Tottenham could play Champions League home matches at Wembley next season if White Hart Lane is downsized to help build the club’s new stadium, according to multiple reports.

Spurs plan to move into their £400 million home at the start of the 2018-19 campaign but have been told part of the current North Stand may have to be removed next year for the project to stay on schedule.

That would mean a reduction in capacity at White Hart Lane next season, just as Mauricio Pochettino’s side look set to return to Europe’s premier competition, with his team second in the Premier League, nine points ahead of fifth-placed Manchester United.

The Telegraph and Press Association Sport reported that the club are considering staging Champions League matches at an alternative venue, and Wembley is being discussed. It is, however, only one option on the table and no decision has yet been reached.

Another possible solution would be to install temporary seating at White Hart Lane to cover the reduced capacity, which currently stands at 36,284.

Tottenham are confident they will secure Wembley as a temporary home for the 2017-18 season and talks with the FA are at an advanced stage.

Under the FA’s agreement with Brent Council, the national stadium is restricted to hosting 37 events per year with a full 90,000 capacity but an unlimited number can be held when capacity is less than 50,000, which would allow Spurs to play a full season at the ground.

Chelsea are also keen to play at Wembley while they build their own new stadium, but the Blues are behind Tottenham in their plans and may have to accept a ground-share with their London rivals to do so.

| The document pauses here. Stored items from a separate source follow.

Lemma Parse_inv k p :
  ParseInternalKey k = Some p ->
  ikey_ok k /\ user_key p = ExtractUserKey k /\ seq_ok (sequence p) /\
  ExtractTag k = PackSequenceAndType (sequence p) (type p).
Proof.
  unfold ParseInternalKey. destruct (Nat.ltb_spec (length k) 8) as [|Hl]; [done|].
  pose proof (ExtractTag_range k) as [H0 H].
  change 255 with (Z.ones 8). rewrite Z.land_ones, Z.shiftr_div_pow2 by lia.
  set (num := ExtractTag k) in *. change (2 ^ 8) with 256.
  pose proof (Z.div_mod num 256 ltac:(lia)).
  assert (seq_ok (num / 256)).
  { split; [apply Z.div_pos; lia|]. rewrite kMaxSequenceNumber_val.
    pose proof (Z.div_lt_upper_bound num 256 (2 ^ 56)). lia. }
  destruct (Z.eqb_spec (num mod 256) 0); [|destruct (Z.eqb_spec (num mod 256) 1); [|done]];
    intros [= <-]; cbn [user_key sequence type]; rewrite Pack_val by done;
    (split_and!; [done..|]); simpl; lia.
Qed.

Lemma Parse_Append_inv k p : ParseInternalKey k = Some p -> AppendInternalKey [] p = k.
Proof.
  intros (Hk & Hu & Hs & Ht)%Parse_inv.
  rewrite AppendInternalKey_nil, Hu, <- Ht. symmetry. by apply ikey_split.
Qed.

Lemma InternalKey_new_user u s t : InternalKey_user_key (InternalKey_new u s t) = u.
Proof. apply ExtractUserKey_app. Qed.

(** ** The order of internal keys *)

Section Laws.
Context (ucmp : Comparator) `{!ComparatorLaws ucmp any_key}.

Abbreviation icmp := (InternalKeyCompare ucmp).
Abbreviation ule a b := (Compare ucmp a b <= 0).

Lemma ucmp_eq a b : Compare ucmp a b = 0 <-> a = b.
Proof. by apply cmp_eq. Qed.

Lemma ucmp_trans x y z : ule x y -> ule y z -> ule x z.
Proof. by apply to_trans. Qed.

Lemma ucmp_sgn a b : Z.sgn (Compare ucmp b a) = - Z.sgn (Compare ucmp a b).
Proof. by apply to_sgn. Qed.

Lemma icmp_le a b :
  icmp a b <= 0 <->
  Compare ucmp (ExtractUserKey a) (ExtractUserKey b) < 0 \/
  (ExtractUserKey a = ExtractUserKey b /\ ExtractTag b <= ExtractTag a).
Proof.
  unfold InternalKeyCompare. rewrite <- ucmp_eq.
  destruct (Z.eqb_spec (Compare ucmp (ExtractUserKey a) (ExtractUserKey b)) 0) as [->|]; [|lia].
  destruct (Z.gtb_spec (ExtractTag a) (ExtractTag b)), (Z.ltb_spec (ExtractTag a) (ExtractTag b)); lia.
Qed.

Lemma icmp_lt a b :
  icmp a b < 0 <->
  Compare ucmp (ExtractUserKey a) (ExtractUserKey b) < 0 \/
  (ExtractUserKey a = ExtractUserKey b /\ ExtractTag b < ExtractTag a).
Proof.
  unfold InternalKeyCompare. rewrite <- ucmp_eq.
  destruct (Z.eqb_spec (Compare ucmp (ExtractUserKey a) (ExtractUserKey b)) 0) as [->|]; [|lia].
  destruct (Z.gtb_spec (ExtractTag a) (ExtractTag b)), (Z.ltb_spec (ExtractTag a) (ExtractTag b)); lia.
Qed.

Tottenham have played at White Hart Lane since 1899 but a bigger home, with an increased capacity of 61,000, is seen as crucial to their hopes of keeping pace with England’s elite.

Chairman Daniel Levy said at the end of last season: “In respect of driving higher revenues in order to enable greater investment in players, it is clearly evident that we need a ‘game changer’ to lift this Club to the next level — namely an increased capacity stadium.

“Currently we are competing for Champions League qualification whilst driving revenue in the smallest stadium of the top six clubs in the Premier League. The new stadium is, therefore, critical.”